Assignment :: Copy out the entries below exactly as they stand, but only from the line containing "(34, 39, None)" through the line containing "(96, 39, None)".

Items from a dataset
::::

(** The arguments of [init] in each entry of [colorDefs]. *)
Definition color_codes (c : Color.ColorName)
  : nat * nat * option ustring :=
  match c with
  | Color.reset => (0, 0, None)
  | Color.bold => (1, 22, Some (code 22 ++ code 1))
  | Color.dim => (2, 22, Some (code 22 ++ code 2))
  | Color.italic => (3, 23, None)
  | Color.underline => (4, 24, None)
  | Color.inverse => (7, 27, None)
  | Color.hidden => (8, 28, None)
  | Color.strikethrough => (9, 29, None)
  | Color.black => (30, 39, None)
  | Color.red => (31, 39, None)
  | Color.green => (32, 39, None)
  | Color.yellow => (33, 39, None)
  | Color.blue => (34, 39, None)
  | Color.magenta => (35, 39, None)
  | Color.cyan => (36, 39, None)
  | Color.white => (37, 39, None)
  | Color.gray => (90, 39, None)
  | Color.bgBlack => (40, 49, None)
  | Color.bgRed => (41, 49, None)
  | Color.bgGreen => (42, 49, None)
  | Color.bgYellow => (43, 49, None)
  | Color.bgBlue => (44, 49, None)
  | Color.bgMagenta => (45, 49, None)
  | Color.bgCyan => (46, 49, None)
  | Color.bgWhite => (47, 49, None)
  | Color.blackBright => (90, 39, None)
  | Color.redBright => (91, 39, None)
  | Color.greenBright => (92, 39, None)
  | Color.yellowBright => (93, 39, None)
  | Color.blueBright => (94, 39, None)
  | Color.magentaBright => (95, 39, None)
  | Color.cyanBright => (96, 39, None)
  | Color.whiteBright => (97, 39, None)
  | Color.bgBlackBright => (100, 49, None)
  | Color.bgRedBright => (101, 49, None)
  | Color.bgGreenBright => (102, 49, None)
  | Color.bgYellowBright => (103, 49, None)
  | Color.bgBlueBright => (104, 49, None)
  | Color.bgMagentaBright => (105, 49, None)
  | Color.bgCyanBright => (106, 49, None)
  | Color.bgWhiteBright => (107, 49, None)
  end%nat.
(** C10 (no mutation when the ownership index is empty).  When no store
    document has a non-empty [ownerId] the index is built and empty, and
    a whole run calls the Identity store only to fetch, once per user in the
    order of the stream: no claim write, no revocation, the accounts
    unchanged.  Every record of the report is [already_has_claims] or
    [no_store], and [migrated] and [errors] are both zero. *)
Theorem C10_empty_index_no_mutation db env w :
  Forall ownerless (stores db) →
  let r := migrate_claims db env w in
  get_all_stores (stores db) = Returns ∅
  ∧ trace r.2 = trace w ++ (GetUser <$> (user_doc_id <$> users db))
  ∧ accounts r.2 = accounts w
  ∧ ∃ s, r.1 = Returns s
      ∧ migrated s = 0
      ∧ errors s = 0
      ∧ ∃ report, log_files r.2 = log_files w ++ [report]
          ∧ report_stats report = s
          ∧ length (report_results report) = length (users db)
          ∧ Forall (λ o, res_status o = "already_has_claims"
                         ∨ res_status o = "no_store") (report_results report).
Proof.
  intros Hdocs r. unfold r.
  pose proof (get_all_stores_ownerless _ Hdocs) as Hidx.
  rewrite (migrate_claims_eq db ∅) by done. cbv zeta. simpl.
  pose proof (for_each_user_log_files ∅ (users db) initial_state env w) as Hlog.
  pose proof (for_each_user_length ∅ (users db) initial_state env w) as Hlen.
  destruct (for_each_user_empty_index (users db) initial_state env w)
    as (Ht & Ha & Hm & He & os & Hr & Hos).
  split; [done|]. split; [done|]. split; [done|].
  eexists. split; [reflexivity|]. split; [done|]. split; [done|].
  eexists. rewrite Hlog. split; [done|]. simpl. split; [done|].
  split; [done|]. by rewrite Hr.
Qed.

::::

Finished task ::
  | Color.blue => (34, 39, None)
  | Color.magenta => (35, 39, None)
  | Color.cyan => (36, 39, None)
  | Color.white => (37, 39, None)
  | Color.gray => (90, 39, None)
  | Color.bgBlack => (40, 49, None)
  | Color.bgRed => (41, 49, None)
  | Color.bgGreen => (42, 49, None)
  | Color.bgYellow => (43, 49, None)
  | Color.bgBlue => (44, 49, None)
  | Color.bgMagenta => (45, 49, None)
  | Color.bgCyan => (46, 49, None)
  | Color.bgWhite => (47, 49, None)
  | Color.blackBright => (90, 39, None)
  | Color.redBright => (91, 39, None)
  | Color.greenBright => (92, 39, None)
  | Color.yellowBright => (93, 39, None)
  | Color.blueBright => (94, 39, None)
  | Color.magentaBright => (95, 39, None)
  | Color.cyanBright => (96, 39, None)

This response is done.